## About this task
Across the whole listing, filter for the string "intros" and copy every line that has it.

______

Record Database : Type := MkDatabase {
  objects : Objects;
  (** the ledger table, when it exists *)
  db_updates : option (list Row)
}.

(** A session: the committed database and the working copy of the open
    transaction. *)
Record Client : Type := MkClient {
  committed : Database;
  tx : option Database
}.

Definition current (c : Client) : Database := default (committed c) (tx c).

Definition store (c : Client) (d : Database) : Client :=
  match tx c with
  | Some _ => MkClient (committed c) (Some d)
  | None => MkClient d None
  end.

Definition set_sha (sha updateScript : string) (r : Row) : Row :=
  if decide (name r = updateScript) then MkRow (name r) sha else r.

(** [UPDATE public.db_updates SET sha256 = sha WHERE name = updateScript]:
    the new versions of the rows of that name are written behind the other
    rows. *)
Definition update_rows (sha updateScript : string) (rows : list Row) : list Row :=
  filter (fun r => name r ≠ updateScript) rows
  ++ (set_sha sha updateScript <$> filter (fun r => name r = updateScript) rows).

(** One statement on a database: the new database and the rows returned. *)
Definition statement (q : Query) (d : Database) : option (Database * list Row) :=
  match q with
  | ManageTable =>
      Some (MkDatabase (objects d) (Some (default [] (db_updates d))), [])
  | SelectUpdates => rows ← db_updates d; Some (d, rows)
  | Script body =>
      objs ← run_sql body (objects d); Some (MkDatabase objs (db_updates d), [])
  | UpdateRow sha updateScript =>
      rows ← db_updates d;
      Some (MkDatabase (objects d) (Some (update_rows sha updateScript rows)), [])
  | InsertRow updateScript sha =>
      rows ← db_updates d;
      Some (MkDatabase (objects d) (Some (rows ++ [MkRow updateScript sha])), [])
  | Begin | Commit | Rollback => Some (d, [])
  end.

(** [pgClient.query]: outside a transaction every statement commits at once. *)
Definition query (q : Query) (c : Client) : option (Client * list Row) :=
  match q with
  | Begin => Some (MkClient (committed c) (Some (current c)), [])
  | Commit => Some (MkClient (current c) None, [])
  | Rollback => Some (MkClient (committed c) None, [])
  | _ => '(d, rows) ← statement q (current c); Some (store c d, rows)
  end.

(** The state of a run and the monad of the script: state, output, and an
    exception or [process.exit]. *)
Record World : Type := MkWorld {
  client : Client;
  log : list Event
}.

Definition IO (A : Type) : Type := World → World * Result A.

Global Instance IO_ret : MRet IO := fun A a w => (w, Ret a).
(** The [switch] of the loop body: the value of [success] it ends with.
    [ref] is the identity of the object [updatedConfig]. *)
Definition processTarget (storageManager : AdminStorage) (ref : nat)
    (operation : BulkOperation) (targetId : string) : Result bool :=
  let type := op_type operation in
  let parameters := op_parameters operation in
  if String.eqb type "delete" then
    kind ← Js.member parameters "type";
    if Js.strictEq kind (Js.Str "webhook") then
      deleteWebhookConfig storageManager targetId
    else if Js.strictEq kind (Js.Str "request") then
      webhookId ← Js.member parameters "webhookId";
      deleteRequest storageManager webhookId targetId
    else Ok false
  else if String.eqb type "update" then
    kind ← Js.member parameters "type";
    if Js.strictEq kind (Js.Str "webhook") then
      config ← getWebhookConfig storageManager targetId;
      if Js.truthy config then
        updates ← Js.member parameters "updates";
        _ ← saveWebhookConfig storageManager
              (Js.Obj ref (Js.literal (Js.ownEntries config ++ Js.ownEntries updates)));
        Ok true
      else Ok false
    else Ok false
  else if String.eqb type "export" then Ok true
  else if String.eqb type "transform" then Ok true
  else Ok false.
(** * SENet for 1-D signals (models/senet.py): a shallow embedding

    The file models [models/senet.py] at two levels.

    - [Shape]: the module structure built by the constructors (hyper-parameters,
      registered sub-modules and parameters) and the forward passes as functions
      on tensor shapes.  Constructors run in an error monad, forward passes in
      an error monad that also logs every module that is called.
    - [Value]: the arithmetic of the hand-written blocks ([Attention],
      [HighwayMLP], [SEModule], [Bottleneck], the [SENet] pipeline) over the
      real numbers, tensors being nested lists.

    The layers of the tensor framework ([nn.Conv1d], [nn.Linear], broadcasting,
    [view], ...) are not code of this repository; they are modelled after the
    framework's documented behaviour. *)

From Stdlib Require Import ZArith String List Bool Lia.
From Stdlib Require Import Reals Lra.
Import ListNotations.

(** ** Errors and the two monads *)

(** Where a failure comes from.  [AssertionError] is the only exception the
    file raises itself (the [assert] of [SEModule.__init__], whose message
    carries [reduction]); the other three come from the Python runtime and
    from the tensor framework. *)
Inductive Error : Type :=
| AssertionError (reduction : Z)
| ZeroDivisionError
| IndexError
| FrameworkError (msg : string).

Definition repo_defined (e : Error) : bool :=
  match e with
  | AssertionError _ => true
  | _ => false
  end.

Inductive result (A : Type) : Type :=
| Ok (a : A)
| Err (e : Error).

Arguments Ok {A} a.
Arguments Err {A} e.

Definition bind {A B : Type} (r : result A) (f : A -> result B) : result B :=
  match r with
  | Ok a => f a
  | Err e => Err e
  end.

Notation "x <- c ;; k" := (bind c (fun x => k))
  (at level 61, c at next level, right associativity).

(** Class names of the modules that occur in the file (and of the two 2-D
    framework classes [_weight_init] tests for). *)
Inductive Kind : Type :=
| KConv1d | KBatchNorm1d | KReLU | KSigmoid | KMaxPool1d
| KAdaptiveAvgPool1d | KAdaptiveMaxPool1d | KLinear | KLSTM | KGRU
| KConv2d | KBatchNorm2d
| KSequential | KModuleList
| KAttention | KHighwayMLP | KCBAM_Module | KSCSEModule | KSEModule
| KSEBottleneck | KSEResNetBottleneck | KSEResNeXtBottleneck | KSEResNetBlock
| KSelectAdaptivePool1d | KSENet.
(** X5. A copy does not compare equal to its original: after
    [Vector copy(other)] the two vectors have the same elements, yet
    [copy == other] is true only when [other] has no storage at all
    (capacity 0), and [copy != other] is false as well. *)
Theorem copy_compares_unequal w this other vo ys :
  objs w !! other = Some vo → objs w !! this = None → holds w vo ys → calm w →
  ∃ w' v, Vec.ctor_copy E this other w = (Ok tt, w') ∧
          objs w' !! this = Some v ∧
          elements w' v = Some ys ∧ elements w' vo = Some ys ∧
          Vec.neq v vo = false ∧
          (Vec.eq v vo = true ↔ Vec.Capacity vo = 0).
Proof.
  intros Hoo Hot Hh Hc. pose proof Hh as (Hn & Hle & Hfc & Hb).
  assert (other ≠ this) as Hne by (intros ->; by rewrite Hot in Hoo).
  destruct w as [m o t s l]. destruct vo as [[buf cap] n].
  cbn [size_ data_ buffer_ capacity_ mem objs tick schedule leaked] in *. subst n.
  unfold Vec.neq, Vec.eq, RawMem.neq, RawMem.eq, Vec.Capacity, Vec.Size, Vec.Data,
    RawMem.Capacity, RawMem.GetAddress, ptr_eqb.
  destruct (decide (length ys = 0)) as [Hz|Hnz].
  - destruct ys; [|done].
    exists (mkWorld m (<[this := mkVector (mkRawMemory None 0) 0]> o) t s l),
      (mkVector (mkRawMemory None 0) 0).
    cbn [objs mem size_ data_ buffer_ capacity_ length]. split.
    { unfold Vec.ctor_copy. rewrite (bind_Ok _ _ _ _ _ (obj_Ok _ _ _ _ _ _ _ Hoo)).
      unfold Vec.Size. cbn [size_ length].
      rewrite (bind_Ok _ _ _ _ _ (RawMemory_ctor_zero _)).
      rewrite (bind_Ok _ _ _ _ _ (new_obj_Ok _ _ _ _ _ _ _ Hot)).
      apply unwinding_Ok.
      erewrite bind_Ok; [| apply obj_Ok; by rewrite lookup_insert_eq].
      erewrite bind_Ok; [| apply obj_Ok; by rewrite lookup_insert_ne]. done. }
    split; [by rewrite lookup_insert_eq|]. split; [done|].
    split; [by apply (holds_elements (mkWorld m o t s l))|].
    split; [by rewrite andb_false_r|].
    destruct buf as [a|].
    + destruct Hb as [Hc0 _]. split; [|done].
      rewrite andb_true_r, andb_true_iff, bool_decide_eq_true. intros [_ ?]. done.
    + subst cap. done.
  - destruct buf as [a|]; [|lia]. destruct Hb as [Hc0 Hm].
    set (a' := fresh (dom m)).
    assert (a ≠ a') as Hna by by eapply fresh_block_other.
    set (v := mkVector (mkRawMemory (Some a') (length ys)) (length ys)).
    exists (mkWorld (<[a' := Some <$> ys]> m) (<[this := v]> o) (t + (1 + length ys)) s l), v.
    cbn [objs mem size_ data_ buffer_ capacity_]. split.
    { eapply ctor_copy_Ok; [exact Hoo | exact Hot | exact Hm | done |].
      intros j Hj. apply Hc. simpl. lia. }
    split; [by rewrite lookup_insert_eq|]. split.
    { apply holds_elements. unfold holds, v. cbn [size_ data_ buffer_ capacity_ mem].
      split; [done|]. split; [done|]. split; [by eapply fits_le|].
      split; [done|]. by rewrite lookup_insert_eq, block_image_full. }
    split.
    { apply holds_elements. unfold holds. cbn [size_ data_ buffer_ capacity_ mem].
      split; [done|]. split; [done|]. split; [done|]. split; [done|].
      by rewrite lookup_insert_ne. }
    rewrite Nat.eqb_refl, andb_false_r, andb_true_r.
    split; [done|]. split; [|done].
    rewrite andb_true_iff, bool_decide_eq_true. unfold v. cbn [data_ buffer_].
    intros [_ ?]. congruence.
Qed.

______

## Answer section
  intros Hoo Hot Hh Hc. pose proof Hh as (Hn & Hle & Hfc & Hb).
  assert (other ≠ this) as Hne by (intros ->; by rewrite Hot in Hoo).
      rewrite andb_true_r, andb_true_iff, bool_decide_eq_true. intros [_ ?]. done.
      intros j Hj. apply Hc. simpl. lia. }
    intros [_ ?]. congruence.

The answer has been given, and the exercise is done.